--- Data ---
(** * dataware_chatbot: response normalisation, reveal sequencing,
      tabular presentation and the conversation store

    A shallow embedding of [src/dwh_chatbot/src/components/Page.jsx] and
    [src/dwh_chatbot/src/components/DataTable.jsx].

    Conventions of the embedding.
    - A JavaScript value that came out of [JSON.parse] is a [JSON] term.
      Numbers are modelled by [Z] (the integers a payload carries; the
      sign of [a - b] is then the sign of the exact difference).
    - An object is the list of its own properties in enumeration order
      (the order of [Object.keys]); a property read is the first match.
    - A property read that finds nothing is [undefined]; it is written
      [None], so a read has type [option JSON].
    - Strings are the strings of the Standard Library, read as sequences
      of ASCII code units.
    - A thrown exception is the [Throw] case of [Completion]. *)

From Stdlib Require Import List String Ascii ZArith Bool Lia Arith.
From Stdlib Require Import Sorting.Permutation Sorting.Sorted.
From Stdlib Require Import DecimalString.
Import ListNotations.

Local Open Scope string_scope.
Local Open Scope Z_scope.

(* ===================================================================== *)
(** * JavaScript values *)
(* ===================================================================== *)

Module Js.

#[warnings="-register-all"]
Inductive JSON : Type :=
| JNull
| JBool (b : bool)
| JNum (n : Z)
| JStr (s : string)
| JArr (items : list JSON)
| JObj (fields : list (string * JSON)).

(** An object as the list of its own enumerable properties. *)
Definition Obj : Type := list (string * JSON).

(** Exceptions the modelled code can meet. *)
Inductive JsError : Type :=
| NetworkError                (* fetch rejects *)
| HttpError (status : Z)      (* new Error(`Backend returned ${status}`) *)
| SyntaxError                 (* response.json() rejects *)
| TypeError.                  (* property read on null / call of a non-function *)

Inductive Completion (A : Type) : Type :=
| Normal (a : A)
| Throw (e : JsError).
Arguments Normal {A} a.
Arguments Throw {A} e.

Definition bind {A B : Type} (c : Completion A) (k : A -> Completion B)
  : Completion B :=
  match c with
  | Normal a => k a
  | Throw e => Throw e
  end.

Notation "'let*' x ':=' c 'in' k" := (bind c (fun x => k))
  (at level 10, x name, c at level 100, k at level 200).

(** [try { c } catch { h }] where the handler does not throw. *)
Definition try_catch {A : Type} (c : Completion A) (h : JsError -> A) : A :=
  match c with
  | Normal a => a
  | Throw e => h e
  end.

(** [o[k]] on an object. *)
Fixpoint assoc (k : string) (o : Obj) : option JSON :=
  match o with
  | [] => None
  | (k', v) :: rest => if String.eqb k' k then Some v else assoc k rest
  end.

(** [v.k] for one of the property names the client reads
    ([success], [message], ...): a read on [null] throws, a read on an
    object looks the property up, and a read on any other value finds
    nothing (none of these names is inherited by arrays, strings, numbers
    or booleans). *)
Definition get (v : JSON) (k : string) : Completion (option JSON) :=
  match v with
  | JNull => Throw TypeError
  | JObj o => Normal (assoc k o)
  | _ => Normal None
  end.

(** ToBoolean. *)
Definition truthy (v : JSON) : bool :=
  match v with
  | JNull => false
  | JBool b => b
  | JNum n => negb (n =? 0)
  | JStr s => negb (String.eqb s "")
  | JArr _ => true
  | JObj _ => true
  end.

Definition truthy_opt (v : option JSON) : bool :=
  match v with
  | None => false
  | Some x => truthy x
  end.
(** * remove_embeddings.py: a shallow embedding and its properties

    The script reads [insurance_knowledge.json], deletes the key
    ["embedding"] from every element of the parsed document and writes
    the document back to the same path:

<<
    with open('insurance_knowledge.json', 'r', encoding='utf-8') as f:
        data = json.load(f)
    for qa in data:
        if 'embedding' in qa:
            del qa['embedding']
    with open('insurance_knowledge.json', 'w', encoding='utf-8') as f:
        json.dump(data, f, ensure_ascii=False, indent=2)
>>

    Python values are embedded as an inductive type, exceptions as an
    error result, the file behind the path as explicit state. A str is a
    [string]; the loop only compares strs with the ASCII str
    ["embedding"], for equality and as a substring.

    The script itself is stated for any [json.load] and [json.dump]
    (section [Script]). The two functions are code of Python's library,
    not of the script: [py_json_load] and [py_json_dump] model them after
    the documentation of the module [json], and the loader and the round
    trip through the file are stated with them. *)

From Stdlib Require Import List String Ascii ZArith Bool Lia.
From Stdlib Require Import Floats.SpecFloat.
From Stdlib Require Import DecimalString DecimalZ DecimalPos DecimalN.
From Stdlib Require Import DecimalFacts.
Import ListNotations.
Local Open Scope string_scope.

(** ** Python values produced by [json.load] *)

(** A [dict] keeps its entries in insertion order and holds a key at most
    once; it is an association list, with uniqueness of keys as the
    invariant [unique_keys] below. *)
#[warnings="-register-all"]
Inductive json : Type :=
| JNull                                   (* None  *)
| JBool (b : bool)                        (* True, False *)
| JInt (z : Z)                            (* int   *)
| JFloat (f : spec_float)                 (* float *)
| JStr (s : string)                       (* str   *)
| JList (l : list json)                   (* list  *)
| JDict (d : list (string * json)).       (* dict  *)

Definition dict : Type := list (string * json).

--- Brief ---
Write the entries out again in full, exactly as they appear above.

--- Solution to the problem ---
(** * dataware_chatbot: response normalisation, reveal sequencing,
      tabular presentation and the conversation store

    A shallow embedding of [src/dwh_chatbot/src/components/Page.jsx] and
    [src/dwh_chatbot/src/components/DataTable.jsx].

    Conventions of the embedding.
    - A JavaScript value that came out of [JSON.parse] is a [JSON] term.
      Numbers are modelled by [Z] (the integers a payload carries; the
      sign of [a - b] is then the sign of the exact difference).
    - An object is the list of its own properties in enumeration order
      (the order of [Object.keys]); a property read is the first match.
    - A property read that finds nothing is [undefined]; it is written
      [None], so a read has type [option JSON].
    - Strings are the strings of the Standard Library, read as sequences
      of ASCII code units.
    - A thrown exception is the [Throw] case of [Completion]. *)

From Stdlib Require Import List String Ascii ZArith Bool Lia Arith.
From Stdlib Require Import Sorting.Permutation Sorting.Sorted.
From Stdlib Require Import DecimalString.
Import ListNotations.

Local Open Scope string_scope.
Local Open Scope Z_scope.

(* ===================================================================== *)
(** * JavaScript values *)
(* ===================================================================== *)

Module Js.

#[warnings="-register-all"]
Inductive JSON : Type :=
| JNull
| JBool (b : bool)
| JNum (n : Z)
| JStr (s : string)
| JArr (items : list JSON)
| JObj (fields : list (string * JSON)).

(** An object as the list of its own enumerable properties. *)
Definition Obj : Type := list (string * JSON).

(** Exceptions the modelled code can meet. *)
Inductive JsError : Type :=
| NetworkError                (* fetch rejects *)
| HttpError (status : Z)      (* new Error(`Backend returned ${status}`) *)
| SyntaxError                 (* response.json() rejects *)
| TypeError.                  (* property read on null / call of a non-function *)

Inductive Completion (A : Type) : Type :=
| Normal (a : A)
| Throw (e : JsError).
Arguments Normal {A} a.
Arguments Throw {A} e.

Definition bind {A B : Type} (c : Completion A) (k : A -> Completion B)
  : Completion B :=
  match c with
  | Normal a => k a
  | Throw e => Throw e
  end.

Notation "'let*' x ':=' c 'in' k" := (bind c (fun x => k))
  (at level 10, x name, c at level 100, k at level 200).

(** [try { c } catch { h }] where the handler does not throw. *)
Definition try_catch {A : Type} (c : Completion A) (h : JsError -> A) : A :=
  match c with
  | Normal a => a
  | Throw e => h e
  end.

(** [o[k]] on an object. *)
Fixpoint assoc (k : string) (o : Obj) : option JSON :=
  match o with
  | [] => None
  | (k', v) :: rest => if String.eqb k' k then Some v else assoc k rest
  end.

(** [v.k] for one of the property names the client reads
    ([success], [message], ...): a read on [null] throws, a read on an
    object looks the property up, and a read on any other value finds
    nothing (none of these names is inherited by arrays, strings, numbers
    or booleans). *)
Definition get (v : JSON) (k : string) : Completion (option JSON) :=
  match v with
  | JNull => Throw TypeError
  | JObj o => Normal (assoc k o)
  | _ => Normal None
  end.

(** ToBoolean. *)
Definition truthy (v : JSON) : bool :=
  match v with
  | JNull => false
  | JBool b => b
  | JNum n => negb (n =? 0)
  | JStr s => negb (String.eqb s "")
  | JArr _ => true
  | JObj _ => true
  end.

Definition truthy_opt (v : option JSON) : bool :=
  match v with
  | None => false
  | Some x => truthy x
  end.
(** * remove_embeddings.py: a shallow embedding and its properties

    The script reads [insurance_knowledge.json], deletes the key
    ["embedding"] from every element of the parsed document and writes
    the document back to the same path:

<<
    with open('insurance_knowledge.json', 'r', encoding='utf-8') as f:
        data = json.load(f)
    for qa in data:
        if 'embedding' in qa:
            del qa['embedding']
    with open('insurance_knowledge.json', 'w', encoding='utf-8') as f:
        json.dump(data, f, ensure_ascii=False, indent=2)
>>

    Python values are embedded as an inductive type, exceptions as an
    error result, the file behind the path as explicit state. A str is a
    [string]; the loop only compares strs with the ASCII str
    ["embedding"], for equality and as a substring.

    The script itself is stated for any [json.load] and [json.dump]
    (section [Script]). The two functions are code of Python's library,
    not of the script: [py_json_load] and [py_json_dump] model them after
    the documentation of the module [json], and the loader and the round
    trip through the file are stated with them. *)

From Stdlib Require Import List String Ascii ZArith Bool Lia.
From Stdlib Require Import Floats.SpecFloat.
From Stdlib Require Import DecimalString DecimalZ DecimalPos DecimalN.
From Stdlib Require Import DecimalFacts.
Import ListNotations.
Local Open Scope string_scope.

(** ** Python values produced by [json.load] *)

(** A [dict] keeps its entries in insertion order and holds a key at most
    once; it is an association list, with uniqueness of keys as the
    invariant [unique_keys] below. *)
#[warnings="-register-all"]
Inductive json : Type :=
| JNull                                   (* None  *)
| JBool (b : bool)                        (* True, False *)
| JInt (z : Z)                            (* int   *)
| JFloat (f : spec_float)                 (* float *)
| JStr (s : string)                       (* str   *)
| JList (l : list json)                   (* list  *)
| JDict (d : list (string * json)).       (* dict  *)

Definition dict : Type := list (string * json).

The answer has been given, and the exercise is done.